**TASK ITEM**
A word-for-word transcript of the closing lines is required: from the one with "frcore_send_to_pko, next_pko, FRCORE_STAT_INC." through the final line of the data.

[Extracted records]
= = = =

(** In the mode of a network card every packet counts twice. *)
Theorem nic_packet_counts_twice (S : Type) (H : Handlers S) pciport resp_hdr core_id chan_on age_on w (c : core S) :
  w_unused w = FRCORE_WORK_PKT ->
  exists c', frcore_work_process pciport resp_hdr true true core_id chan_on age_on w c = Some c' /\
    cnt c' (fromwire_total_rcvd (w_ipprt w)) = u64 (cnt c (fromwire_total_rcvd (w_ipprt w)) + 2).
Proof.
  intros Hu. unfold frcore_work_process. rewrite Hu. change (FRCORE_WORK_PKT =? FRCORE_WORK_PKT) with true. cbv iota.
  assert (forall k v (c : core S) k', cnt (FRCORE_STAT_ADD k v c) k' = if decide (k' = k) then u64 (cnt c k + v) else cnt c k') as Hadd.
  { intros. unfold FRCORE_STAT_ADD. simpl. case_decide; [subst; by rewrite fn_lookup_insert|by rewrite fn_lookup_insert_ne]. }
  assert (forall c : core S, cnt (frcore_forward_packet_to_host pciport resp_hdr w c) (fromwire_total_rcvd (w_ipprt w)) = u64 (cnt c (fromwire_total_rcvd (w_ipprt w)) + 1)) as Hh.
  { intros c0. unfold frcore_forward_packet_to_host, frcore_send_to_pko, next_pko, FRCORE_STAT_INC.
    repeat case_match; simplify_eq/=; repeat (rewrite fn_lookup_insert || rewrite fn_lookup_insert_ne by done); done. }
  unfold packet_case. destruct (w_ipprt w =? 0); cbn [mbind option_bind]; eexists; (split; [done|]); rewrite Hh; unfold FRCORE_STAT_INC;
    rewrite !Hadd; repeat (rewrite decide_False by done); rewrite decide_True by done; repeat (rewrite decide_False by done); rewrite wrapu_add_l; f_equal; lia.
Qed.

= = = =

**RESULT OF THIS TASK**
  { intros c0. unfold frcore_forward_packet_to_host, frcore_send_to_pko, next_pko, FRCORE_STAT_INC.
    repeat case_match; simplify_eq/=; repeat (rewrite fn_lookup_insert || rewrite fn_lookup_insert_ne by done); done. }
  unfold packet_case. destruct (w_ipprt w =? 0); cbn [mbind option_bind]; eexists; (split; [done|]); rewrite Hh; unfold FRCORE_STAT_INC;
    rewrite !Hadd; repeat (rewrite decide_False by done); rewrite decide_True by done; repeat (rewrite decide_False by done); rewrite wrapu_add_l; f_equal; lia.
Qed.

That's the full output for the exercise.